---- Dataset extract

(* ===== verification/Prelude.v ===== *)
(** * dodo: verification development (root file)

    dodo is a C++ library for network services: sockets, addresses and TLS, a multi-threaded
    TCP listener, HTTP and STOMP, URIs, a key-value store on SQLite, an application frame
    with configuration and logging, threads, and common utilities (octet arrays, a cache,
    encrypted strings, text helpers).  This development models its
    core in Rocq, operation by operation, and proves the theorems that make it correct, or
    that state precisely where the code departs from its documentation.

    ** The program and how its parts interact

    A [network::Socket] sends and receives octets; [network::BaseSocket] adds typed
    messages on top of its virtual [send] and [receive], and the options and set-up of the
    descriptor, with [network::Address] as the address of either end.  [TLSSocket] is a
    socket over an OpenSSL session whose peer it verifies with [X509Certificate], under the
    settings of a [TLSContext], whose passphrases [DataCrypt] decrypts.  A
    [SocketReadBuffer] draws chunks from a socket and offers them one character at a time
    ([get], [next]); files and strings offer the same interface.  The HTTP classes parse
    from any such buffer and print to a socket: [HTTPVersion], then [HTTPMessage] (headers
    and bodies), then [HTTPRequest] and [HTTPResponse].

    A [TCPListener] thread accepts connections, registers them with epoll and queues work;
    a pool of [TCPServer] threads takes the work, runs the protocol of the derived class on
    it and releases it, which registers or closes the connection.  Queue, clients and
    counters are shared under mutexes.

    [persist::KVStore] keeps typed values under keys in an SQLite database, through the
    wrapper classes [Database], [Statement], [DML] and [Query].  [common::Bytes] holds
    bodies, frames, blobs and key material; [common::SystemError] carries the error of every
    system call.  [URI], [Cache] and the text helpers stand beside this stack.

    An [Application] is one process: it reads its [Config] (YAML), starts the [Logger] the
    configuration describes, announces itself and turns signals into a request to stop.
    The logger writes time stamped entries to the console, to a file it rotates and to the
    system log.  Guarded calls of all these hold a [Mutex] by a [Mutexer]; long-running
    parts derive from [Thread].

    ** Files

    - [Prelude]: characters and their classes, machine-width wrap-around, the
      [outcome] type (a value, an exception or access outside an object, out of fuel),
      the state monad [M] over it with its notation, loops with fuel, the weakest-precondition
      calculus [wp] with its rules and tactics, the monad [X] of computations whose
      exceptions are caught, numerals, the order of strings, the hint databases.
    - [SystemError] (systemerror.hpp): error codes with their Linux values and texts.
    - [Bytes] (bytes.hpp, bytes.cpp): an object is its pointer, size and allocated
      size; memory is a list of cells that may be indeterminate; [malloc] and
      [realloc] may fail.  Abstract specification: [rep], a sequence of octets.
    - [Socket] (socket.cpp, basesocket.cpp): [send], [receive] and the typed messages.
    - [ReadBuffer] (socketreadbuffer.hpp, socketreadbuffer.cpp): the interface as the
      class [ReadBuffer], what parsers rely on as [ReadBufferLaws], and the string,
      file and socket buffers as instances.
    - [HTTPFragment] (httpfragment.hpp, httpversion.hpp, .cpp): parse results, the
      version automaton, and [tame], the notion of a parser that ends.
    - [HTTPMessage] (httpmessage.hpp, .cpp): the header map, the lexical parsers,
      folded field values, chunked bodies.
    - [HTTPRequest], [HTTPResponse] (httprequest.cpp, httpresponse.cpp): first lines,
      bodies, whole messages, their text, sending.
    - [URI] (uri.hpp, uri.cpp): the parsing automaton, one definition per state, as a
      step function [uri_step] and a step relation, and printing.
    - [Cache] (cache.hpp): entries in a [gmap], the LRU multimap as a list ordered by
      hit time; [get], [erase], [clear] and sequences of calls.
    - [Stomp] (stomp.hpp, stomp.cpp): frame generation and matching.
    - [Util] (util.hpp, util.cpp): splitting, JSON escaping, ASCII names, dumps, reading
      lines and numbers from files.
    - [DataCrypt] (datacrypt.hpp, datacrypt.cpp): tables, key padding, the ENC[..]
      text, [encrypt], [decrypt], [decode].
    - [TCPServer] (tcpserver.hpp, tcpserver.cpp, and TCPConnectionData of tcplistener.cpp):
      what a server does with one work item; the derived class is the class [Protocol].
    - [TCPListener] (tcplistener.hpp, tcplistener.cpp): parameters, statistics, the shared
      queue, the client table, epoll registrations, pool maintenance, one definition per
      method on the record [Shared].
    - [TCPSystem]: listener, servers and timer as a labelled step relation [exec] over the
      shared state; a step is what runs between two points where threads may interleave
      (a critical section, a system call); invariants by induction on executions.
    - [TCPProgress]: where an open connection can be, pool maintenance.
    - [SQLite] (sqlite.hpp, sqlite.cpp): the wrapper over the C interface of SQLite as a
      class of calls on an abstract connection; destructors that throw.
    - [KVStore] (kvstore.hpp, kvstore.cpp): every operation, over [SQLite].
    - [KVEngine]: what SQLite documents of prepared statements and of the store's SQL, as
      the class [SQLiteLaws] over an abstract view, rules for the calls, and a concrete
      library [Toy] that satisfies the laws.
    - [KVRefinement]: the documented contract ([Contract], [doc_op]), the machine of what the
      code does on every call ([Store], [spec_op]) with the simulation between it and
      [KVStore], and their agreement on proper calls.
    - [Address] (socketparams.hpp, address.hpp, address.cpp): socket parameters, the
      address storage with its overlapping layouts, name resolution.
    - [X509] (x509cert.hpp, x509cert.cpp): PEM detection, identities, alternative names,
      fingerprints, verification of names.
    - [SocketSetup] (basesocket.cpp, socket.cpp, constructors of tcplistener.cpp): creation,
      options, connection set-up, [sendTo], the listening socket.
    - [TLSContext], [TLSSocket] (tlscontext.cpp, tlssocket.cpp): settings, identities,
      PKCS12 files, the YAML constructor; connecting, accepting, sending, receiving.
    - [Calendar] (util.cpp): the date of a time, time stamps and their order.
    - [Config] (config.hpp, config.cpp): key paths, lookup, what a configuration must have,
      reading it, the singleton, encrypted values.
    - [Logger] (logger.hpp, logger.cpp, file tests of util.cpp): levels and destinations,
      starting from a configuration, entries, rotation on the files of a directory.
    - [Application] (application.hpp, application.cpp): host detection, start, signals, end,
      over [Config] and [Logger].
    - [Double]: IEEE double precision by the integer arithmetic of [SpecFloat], and its text.
    - [Puts] (puts.hpp, exception.hpp, exception.cpp): insertion with format flags, texts of
      exceptions.
    - [Threads] (mutex.hpp, thread.hpp, thread.cpp): mutexes with owners, guarded scopes as
      interleaved statements, the life of a thread, resource usage rates.
    - [Measure] (StopWatch of util.hpp; unittest.hpp, unittest.cpp).
    - [Ping] (examples/ping/ping.cpp): checksum, packets, statistics, options, loops.
    - [EchoServer] (examples/service/service_tcpserver.hpp): an instance of [Protocol], and
      sessions of work items over [TCPServer].
    - [CryptStr] (examples/cryptstr/cryptstr.cpp): key sources, the command line, [main]
      with its exit code, over [DataCrypt].
    - [Guarded]: the bodies of [Logger::log] and of the calls of [Cache], statement by
      statement, as guarded scopes of [Threads] that several threads run.
    - [Statistics] ([TCPListener::logStats]): the text of the listener's report and what its
      rates measure, over [Double], [Puts], [Threads] and [TCPSystem].

    A member function becomes a definition of the same name (with a prefix where two
    classes use the same name: [request_parse], [response_parse], [uri_parse]); [this]
    and reference parameters are threaded as state; loops keep the source's bodies as
    separate definitions ([.._body], [.._step]).  Local variables of a loop are the
    loop's state.

    ** What the theorems show

    - Round trips: requests and responses with headers, HTTP versions, typed socket values,
      JSON escapes, stored values, addresses and blocking modes come back unchanged; a
      well-formed URI is read back, cut or rejected as [read_back] tells; [decrypt] and
      [cryptstr] hand the library back exactly what it sealed, and pass on its answer.
    - Functional behaviour: header lists with folding and repeated names, chunked and
      counted bodies, strings and lines reassembled from segments, the text put on the
      wire by [send], requests served, keys filtered in order, the listening socket;
      messages delivered by level to each destination, the newest logs kept by rotation,
      an application started from its configuration, signals, packets with the checksum of
      RFC 1071.
    - Refinement and equivalence: [Bytes] implements sequences, each read buffer delivers
      its source, [Cache::get] implements least-recently-used eviction with expiry,
      [KVStore] answers every sequence of proper calls as the map with transactions that its
      header documents, [verifyName] decides the rule of RFC 6125 for lower-case names with
      a star as a whole label at most, [checkConfig] accepts exactly the
      complete configurations, dates follow the Gregorian rule, and scopes guarded by a
      [Mutexer] are atomic whatever the interleaving of their statements, which is how the
      other files treat guarded calls: threads that log, or share a cache, leave what their
      calls leave one at a time, in an order that keeps each thread's.  The echo server over
      [TCPServer] sends back exactly what it received, up to the last complete line.
    - Invariants of the threaded system, over all interleavings: a connection is in at most
      one place (queue, a server, the listener before queueing it, epoll), the work counter is exact, limits
      are respected, no connection is forgotten while epoll accepts registrations.
    - Safety: servers touch live objects only; a verified TLS connection has a certificate
      with a text that covers the name; [loadPKCS12] closes only what it opened.
    - Other invariants: the cache never holds more than its maximum; its map and LRU list
      agree; [Bytes] objects stay well formed.
    - Termination and bounds: every HTTP parser and the URI parser end on every input
      and never move backwards; the URI parser stays within its string; guarded scopes end
      without deadlock; the log file exceeds its limit by one entry at most; the text of a
      double is within half a unit of its last digit; packet sizes stay in range.
    - Departures: theorems that state, for every input of a class, a behaviour that a
      comment or the purpose of the code contradicts (end of stream read as data, a
      value received in two segments, a URI port at the end of the text, a CONNECT
      frame that never matches, a request that fills its blocks, a socket used after its
      deletion, a store disabled by a duplicate key, a name cut at a zero octet, an accepted
      TLS socket without a session, a facility read before it was set, a signal lost in the
      logger, a packet larger than its structure, rates divided by the wrong interval, an
      echo lost when the kernel would block, a failed decryption that exits with 0, and
      others).

    ** Fuel

    Every loop that is not structural takes fuel; running out of it is the outcome
    [OutOfFuel], distinct from every result of the code, and the termination theorems
    show that a stated amount suffices.  With n characters left in the buffer:
    n + 12 for a version (each turn of its automaton moves on or advances the state),
    2n + 6 for the parsers of [HTTPMessage] (a field value takes at most one turn
    between two characters), 2n + 12 for whole requests and responses; 16n + 16 for a
    URI of n characters (each state is entered at most once between two characters);
    33 for [paddedKey] (the longest key is 32 octets and each turn adds one);
    n + 2 for the line reader with n characters left; for socket loops more than the
    octets or segments expected, as each theorem states; for [readBuffer] more than the
    blocks the peer sent; for [filterKeys] more than the rows that match; for the loop of
    [Ping] one more than the requests.  The [send] of [EchoServer] computes its own fuel: every
    round but the last two uses up an answer of the kernel.  The threaded systems need no fuel: an execution is a finite sequence of steps of any length.

    ** Environment

    What is not in the sources is an argument: the results of the kernel's [recv],
    [send], [fcntl] and [getsockopt] calls are part of the socket's state in [Socket], and
    calls of the class [Kernel] in [SocketSetup]; in the threaded system the answers of
    accept, epoll and receive are the labels of the steps; [Protocol] is the derived server
    class; [Allocator] says which allocations succeed; [Libc] gives the texts of [strerror]
    and [gai_strerror]; [OpenSSL], [GCM], [LibCTX] and [LibSSL] give the results of OpenSSL's
    calls; [Inet] and [Resolver] those of the address functions; [Doubles] the arithmetic of
    time-outs; [YamlNode] the contents of a YAML node; SQLite is the class of its C calls;
    [Cache] takes the successive clock readings and the derived class's [load]; [Yaml] is
    yaml-cpp for the configuration; [LogEnv] and [Host] give the clock, the file system and
    the names the logger and the application meet; [ThreadEnv] the clock and the resource
    usage of a thread; [Wire] what a ping's sockets deliver; the [Host] of [CryptStr] its
    environment and files.  Documented
    behaviour of these is a class of laws or a hypothesis of the theorems that need it, and
    every such class has a concrete instance for which it is proved.

    Machine model: x86-64 Linux, [char] signed, [size_t] and [unsigned long] 64 bits,
    [int] 32 bits, the "C" locale; a build with NDEBUG, in which the debug and
    trace logging of the sources expands to nothing.

    ** Not modelled

    The FIFO queue, of which the sources have an interface only; the example programs other
    than ping, cryptstr and the echo server, which call the library once and print, and of
    ping the printed lines; the identifier of a std::thread; the sleep of the listener's
    timer, whose assignments are the steps [Tick] of [TCPSystem], at any time.  Exceptions
    are values of [outcome]; their texts are kept short where the source builds them from
    [errno] or from the text of an address.  The logger's files are those of one directory,
    and regular expressions other than a plain path are a parameter.  In [Guarded] a
    statement that the sources write as one, such as a rotation of the log, is one step. *)

From Stdlib Require Export ZArith Lia Ascii String.
From stdpp Require Export base list strings gmap.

--------

▸ Directions for this task: If a line in the records includes "directory", it counts toward the total; report that total by itself.

▸ Finished exercise: 2